# Saved entries
(** The first character of a serialised plain value. *)
Lemma serialize_head (indent : string) (v : json) (t : string) :
  plain v = true ->
  exists c x, JSON.serialize gap indent v ++ t = String c x
              /\ In c ["n"; "t"; "f"; JSON.dquote; "{"; "["]%char.
Proof.
  destruct v as [| [] | | s | items | fs]; try discriminate; intros _.
  - exists "n"%char. eexists. split; [reflexivity | cbn; tauto].
  - exists "t"%char. eexists. split; [reflexivity | cbn; tauto].
  - exists "f"%char. eexists. split; [reflexivity | cbn; tauto].
  - exists JSON.dquote. eexists. split; [cbn [JSON.serialize]; apply quote_app | cbn; tauto].
  - exists "["%char. rewrite serialize_arr.
    destruct items; eexists; (split; [cbn [append]; reflexivity | cbn; tauto]).
  - exists "{"%char. rewrite serialize_obj.
    destruct fs; eexists; (split; [cbn [append]; reflexivity | cbn; tauto]).
Qed.

Lemma memberText_app (inner : string) (k : string) (v : json) (tail : string) :
  memberText gap inner (k, v) ++ tail
  = String JSON.dquote (JSON.quoteBody k ++ String JSON.dquote
      (String ":" (colonPad gap ++ (JSON.serialize gap inner v ++ tail)))).
Proof.
  unfold memberText. cbn [fst snd]. rewrite !append_assoc, quote_app.
  cbn [append]. reflexivity.
Qed.

Lemma memberText_length (inner : string) (k : string) (v : json) :
  String.length (JSON.serialize gap inner v) + 3 <= String.length (memberText gap inner (k, v)).
Proof.
  unfold memberText, JSON.quote. cbn [fst snd append String.length].
  rewrite !length_append. cbn [append String.length]. rewrite ?length_append.
  cbn [String.length]. lia.
Qed.

Lemma closing (indent rest : string) :
  allWs indent = true ->
  JSON.skipWs (lineBreak gap indent ++ String "}" rest) = String "}" rest.
Proof.
  intros H. rewrite skipWs_app_ws; [reflexivity|]. now apply lineBreak_ws.
Qed.

Lemma serialize_nonempty_pre (indent : string) (v : json) :
  plain v = true -> 1 <= String.length (JSON.serialize gap indent v).
Proof.
  intros Hp. destruct (serialize_head indent v EmptyString Hp) as (c & x & E & _).
  rewrite append_nil_r in E. rewrite E. cbn [String.length]. lia.
Qed.

Lemma closing_bracket (indent rest : string) :
  allWs indent = true ->
  JSON.skipWs (lineBreak gap indent ++ String "]" rest) = String "]" rest.
Proof.
  intros H. rewrite skipWs_app_ws; [reflexivity|]. now apply lineBreak_ws.
Qed.

(** One element of an array. *)
Lemma parseElements_step (fm : nat) (s : string) (acc : list json) :
  JSON.parseElements (S fm) s acc
  = match JSON.parseValue fm s with
    | Some (v, r1) =>
        match JSON.skipWs r1 with
        | String "," r2 => JSON.parseElements fm r2 (acc ++ [v])
        | String "]" r2 => Some (JArr (acc ++ [v]), r2)
        | _ => None
        end
    | None => None
    end.
Proof. reflexivity. Qed.

Section Members.
Variables (F : nat) (indent rest : string).
Hypothesis indent_ws : allWs indent = true.
Hypothesis values :
  forall f' v' indent' rest',
    f' < F -> plain v' = true -> allWs indent' = true ->
    String.length (JSON.serialize gap indent' v') <= f' ->
    JSON.parseValue f' (JSON.serialize gap indent' v' ++ rest') = Some (v', rest').

Lemma parseMembers_plain (fs : list (string * json)) :
  forall (acc : list (string * json)) (fm : nat),
    fs <> [] -> fm < F ->
    forallb (fun kv => plain (snd kv)) fs = true ->
    keysInOrder (List.rev (map fst acc)) (map fst fs) = true ->
    String.length (JSON.joinWith (separator gap (indent ++ gap))
                     (map (memberText gap (indent ++ gap)) fs)) <= fm ->
    JSON.parseMembers fm
      (JSON.joinWith (separator gap (indent ++ gap)) (map (memberText gap (indent ++ gap)) fs)
       ++ lineBreak gap indent ++ String "}" rest) acc
    = Some (JObj (acc ++ fs)%list, rest).
Proof.
  induction fs as [|[k v] fs IH]; intros acc fm Hne Hfm Hp Hk Hlen; [contradiction|].
  cbn [forallb snd] in Hp. apply andb_true_iff in Hp as [Hv Hp].
  cbn [map fst keysInOrder] in Hk.
  apply andb_true_iff in Hk as [Hk Hks]. apply andb_true_iff in Hk as [Hseen Hidx].
  apply negb_true_iff in Hseen.
  assert (Hset : JSON.setField k v acc = (acc ++ [(k, v)])%list).
  { unfold JSON.setField. rewrite (lookup_unseen _ _ Hseen).
    apply insertNew_named. now destruct (JSON.arrayIndex k). }
  assert (Hinner : allWs (indent ++ gap) = true) by now rewrite allWs_app, indent_ws, gap_ws.
  assert (Hbreak : allWs (lineBreak gap (indent ++ gap)) = true) by now apply lineBreak_ws.
  destruct fs as [|kv2 fs].
  - cbn [map JSON.joinWith] in Hlen |- *.
    pose proof (memberText_length (indent ++ gap) k v) as Hm.
    destruct fm as [|fm]; [lia|].
    rewrite memberText_app, parseMembers_step.
    rewrite (parseValue_skip fm (colonPad gap) _ colonPad_ws).
    rewrite values; [| lia | exact Hv | exact Hinner | lia].
    rewrite closing by exact indent_ws. now rewrite Hset.
  - change (map (memberText gap (indent ++ gap)) ((k, v) :: kv2 :: fs))
      with (memberText gap (indent ++ gap) (k, v)
            :: map (memberText gap (indent ++ gap)) (kv2 :: fs)) in *.
    remember (map (memberText gap (indent ++ gap)) (kv2 :: fs)) as parts eqn:Eparts.
    assert (Hparts : exists p ps, parts = p :: ps) by (rewrite Eparts; cbn [map]; eauto).
    destruct Hparts as (p & ps & Eps).
    assert (Hjoin : JSON.joinWith (separator gap (indent ++ gap))
                      (memberText gap (indent ++ gap) (k, v) :: parts)
                    = memberText gap (indent ++ gap) (k, v)
                      ++ separator gap (indent ++ gap)
                      ++ JSON.joinWith (separator gap (indent ++ gap)) parts)
      by (rewrite Eps; reflexivity).
    rewrite Hjoin in Hlen |- *. clear Hjoin Eps p ps.
    pose proof (memberText_length (indent ++ gap) k v) as Hm.
    rewrite !length_append in Hlen.
    destruct fm as [|fm]; [lia|].
    rewrite !append_assoc. rewrite memberText_app, parseMembers_step.
    rewrite (parseValue_skip fm (colonPad gap) _ colonPad_ws).
    rewrite values; [| lia | exact Hv | exact Hinner | lia].
    unfold separator at 1.
    change (("," ++ lineBreak gap (indent ++ gap)) ++ ?t)
      with (String "," (lineBreak gap (indent ++ gap) ++ t)).
    change (JSON.skipWs (String "," ?x)) with (String "," x).
    lazy beta iota.
    rewrite parseMembers_skip by exact Hbreak.
    rewrite Hset. subst parts.
    rewrite IH; [now rewrite <- List.app_assoc | discriminate | lia | exact Hp | | lia].
    rewrite List.map_app, List.rev_app_distr. exact Hks.
Qed.

Lemma parseElements_plain (items : list json) :
  forall (acc : list json) (fm : nat),
    items <> [] -> fm < F ->
    forallb plain items = true ->
    String.length (JSON.joinWith (separator gap (indent ++ gap))
                     (map (JSON.serialize gap (indent ++ gap)) items)) < fm ->
    JSON.parseElements fm
      (JSON.joinWith (separator gap (indent ++ gap))
         (map (JSON.serialize gap (indent ++ gap)) items)
       ++ lineBreak gap indent ++ String "]" rest) acc
    = Some (JArr (acc ++ items)%list, rest).
Proof.
  induction items as [|v items IH]; intros acc fm Hne Hfm Hp Hlen; [contradiction|].
  cbn [forallb] in Hp. apply andb_true_iff in Hp as [Hv Hp].
  assert (Hinner : allWs (indent ++ gap) = true) by now rewrite allWs_app, indent_ws, gap_ws.
  assert (Hbreak : allWs (lineBreak gap (indent ++ gap)) = true) by now apply lineBreak_ws.
  pose proof (serialize_nonempty_pre (indent ++ gap) v Hv) as Hv1.
  destruct items as [|v2 items].
  - cbn [map JSON.joinWith] in Hlen |- *.
    destruct fm as [|fm]; [lia|].
    rewrite parseElements_step.
    rewrite values; [| lia | exact Hv | exact Hinner | lia].
    now rewrite closing_bracket by exact indent_ws.
  - change (map (JSON.serialize gap (indent ++ gap)) (v :: v2 :: items))
      with (JSON.serialize gap (indent ++ gap) v
            :: map (JSON.serialize gap (indent ++ gap)) (v2 :: items)) in *.
    remember (map (JSON.serialize gap (indent ++ gap)) (v2 :: items)) as parts eqn:Eparts.
    assert (Hparts : exists p ps, parts = p :: ps) by (rewrite Eparts; cbn [map]; eauto).
    destruct Hparts as (p & ps & Eps).
    assert (Hjoin : JSON.joinWith (separator gap (indent ++ gap))
                      (JSON.serialize gap (indent ++ gap) v :: parts)
                    = JSON.serialize gap (indent ++ gap) v
                      ++ separator gap (indent ++ gap)
                      ++ JSON.joinWith (separator gap (indent ++ gap)) parts)
      by (rewrite Eps; reflexivity).
    rewrite Hjoin in Hlen |- *. clear Hjoin Eps p ps.
    rewrite !length_append in Hlen.
    destruct fm as [|fm]; [lia|].
    rewrite !append_assoc. rewrite parseElements_step.
    rewrite values; [| lia | exact Hv | exact Hinner | lia].
    unfold separator at 1.
    change (("," ++ lineBreak gap (indent ++ gap)) ++ ?t)
      with (String "," (lineBreak gap (indent ++ gap) ++ t)).
    change (JSON.skipWs (String "," ?x)) with (String "," x).
    lazy beta iota.
    destruct fm as [|fm]; [lia|].
    rewrite parseElements_step.
    rewrite parseValue_skip by exact Hbreak.
    rewrite <- parseElements_step.
    subst parts.
    rewrite IH; [now rewrite <- List.app_assoc | discriminate | lia | exact Hp | lia].
Qed.

End Members.

(** Reading back what [JSON.stringify] wrote with an indentation. *)
Lemma parseValue_plain (fuel : nat) :
  forall (v : json) (indent rest : string),
    plain v = true -> allWs indent = true ->
    String.length (JSON.serialize gap indent v) <= fuel ->
    JSON.parseValue fuel (JSON.serialize gap indent v ++ rest) = Some (v, rest).
Proof.
  induction fuel as [fuel IH] using Wf_nat.lt_wf_ind.
  intros v indent rest Hp Hi Hlen.
  pose proof (serialize_nonempty_pre indent v Hp) as H1.
  destruct fuel as [|f]; [lia|].
  destruct v as [| b | | s | items | fs]; try discriminate Hp.
  - reflexivity.
  - destruct b; reflexivity.
  - cbn [JSON.serialize]. rewrite quote_app. apply parseValue_string.
  - rewrite serialize_arr in Hlen |- *.
    destruct items as [|v items]; [reflexivity|].
    cbn [plain] in Hp.
    set (M := JSON.joinWith _ _) in *.
    assert (HM : exists c x, M ++ lineBreak gap indent ++ String "]" rest = String c x
                             /\ In c ["n"; "t"; "f"; JSON.dquote; "{"; "["]%char).
    { unfold M. cbn [map]. cbn [forallb] in Hp. apply andb_true_iff in Hp as [Hv _].
      destruct (map (JSON.serialize gap (indent ++ gap)) items);
        cbn [JSON.joinWith]; rewrite ?append_assoc; now apply serialize_head. }
    destruct HM as (c & x & Hx & Hc).
    assert (Htext : ("[" ++ lineBreak gap (indent ++ gap) ++ M
                     ++ lineBreak gap indent ++ "]") ++ rest
                    = String "[" (lineBreak gap (indent ++ gap)
                                  ++ (M ++ lineBreak gap indent ++ String "]" rest))).
    { cbn [append]. rewrite !append_assoc. reflexivity. }
    rewrite Htext.
    assert (Hskip : JSON.skipWs (lineBreak gap (indent ++ gap)
                                 ++ (M ++ lineBreak gap indent ++ String "]" rest))
                    = String c x).
    { rewrite skipWs_app_ws
        by (apply lineBreak_ws; rewrite allWs_app, Hi, gap_ws; reflexivity).
      rewrite Hx. cbn [In] in Hc.
      destruct Hc as [<-|[<-|[<-|[<-|[<-|[<-|[]]]]]]]; reflexivity. }
    cbn [JSON.parseValue]. change (JSON.skipWs (String "[" ?t)) with (String "[" t).
    lazy beta iota.
    replace (Ascii.eqb "[" "{") with false by reflexivity.
    replace (Ascii.eqb "[" "[") with true by reflexivity.
    rewrite Hskip.
    assert (Hgo : JSON.parseElements f (String c x) [] = Some (JArr (v :: items), rest)).
    { rewrite <- Hx. unfold M.
      apply (parseElements_plain (S f) indent rest Hi); trivial.
      + intros f' v' indent' rest' Hf'. now apply IH.
      + discriminate.
      + lia.
      + fold M. cbn [append String.length] in Hlen. rewrite !length_append in Hlen.
        cbn [String.length] in Hlen. lia. }
    cbn [In] in Hc.
    destruct Hc as [<-|[<-|[<-|[<-|[<-|[<-|[]]]]]]]; exact Hgo.
  - rewrite serialize_obj in Hlen |- *.
    destruct fs as [|kv fs]; [reflexivity|].
    cbn [plain] in Hp. apply andb_true_iff in Hp as [Hvals Hkeys].
    set (M := JSON.joinWith _ _) in *.
    assert (HM : exists x, M ++ lineBreak gap indent ++ String "}" rest
                           = String JSON.dquote x).
    { unfold M. destruct kv as [k v]. cbn [map].
      destruct (map (memberText gap (indent ++ gap)) fs);
        cbn [JSON.joinWith]; rewrite ?append_assoc, memberText_app; eauto. }
    destruct HM as [x Hx].
    assert (Htext : ("{" ++ lineBreak gap (indent ++ gap) ++ M
                     ++ lineBreak gap indent ++ "}") ++ rest
                    = String "{" (lineBreak gap (indent ++ gap)
                                  ++ (M ++ lineBreak gap indent ++ String "}" rest))).
    { cbn [append]. rewrite !append_assoc. reflexivity. }
    rewrite Htext.
    assert (Hskip : JSON.skipWs (lineBreak gap (indent ++ gap)
                                 ++ (M ++ lineBreak gap indent ++ String "}" rest))
                    = String JSON.dquote x).
    { rewrite skipWs_app_ws
        by (apply lineBreak_ws; rewrite allWs_app, Hi, gap_ws; reflexivity).
      rewrite Hx. reflexivity. }
    cbn [JSON.parseValue]. change (JSON.skipWs (String "{" ?t)) with (String "{" t).
    lazy beta iota.
    replace (Ascii.eqb "{" "{") with true by reflexivity.
    rewrite Hskip.
    change (JSON.parseMembers f (String JSON.dquote x) [] = Some (JObj (kv :: fs), rest)).
    rewrite <- Hx. unfold M.
    apply (parseMembers_plain (S f) indent rest Hi); trivial.
    + intros f' v' indent' rest' Hf'. now apply IH.
    + discriminate.
    + lia.
    + fold M. cbn [append String.length] in Hlen. rewrite !length_append in Hlen.
      cbn [String.length] in Hlen. lia.
Qed.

# Problem requirements
Which lines in the data hold the string "forallb"? Copy each of them.

# Solution to this exercise
    forallb (fun kv => plain (snd kv)) fs = true ->
  cbn [forallb snd] in Hp. apply andb_true_iff in Hp as [Hv Hp].
    forallb plain items = true ->
  cbn [forallb] in Hp. apply andb_true_iff in Hp as [Hv Hp].
    { unfold M. cbn [map]. cbn [forallb] in Hp. apply andb_true_iff in Hp as [Hv _].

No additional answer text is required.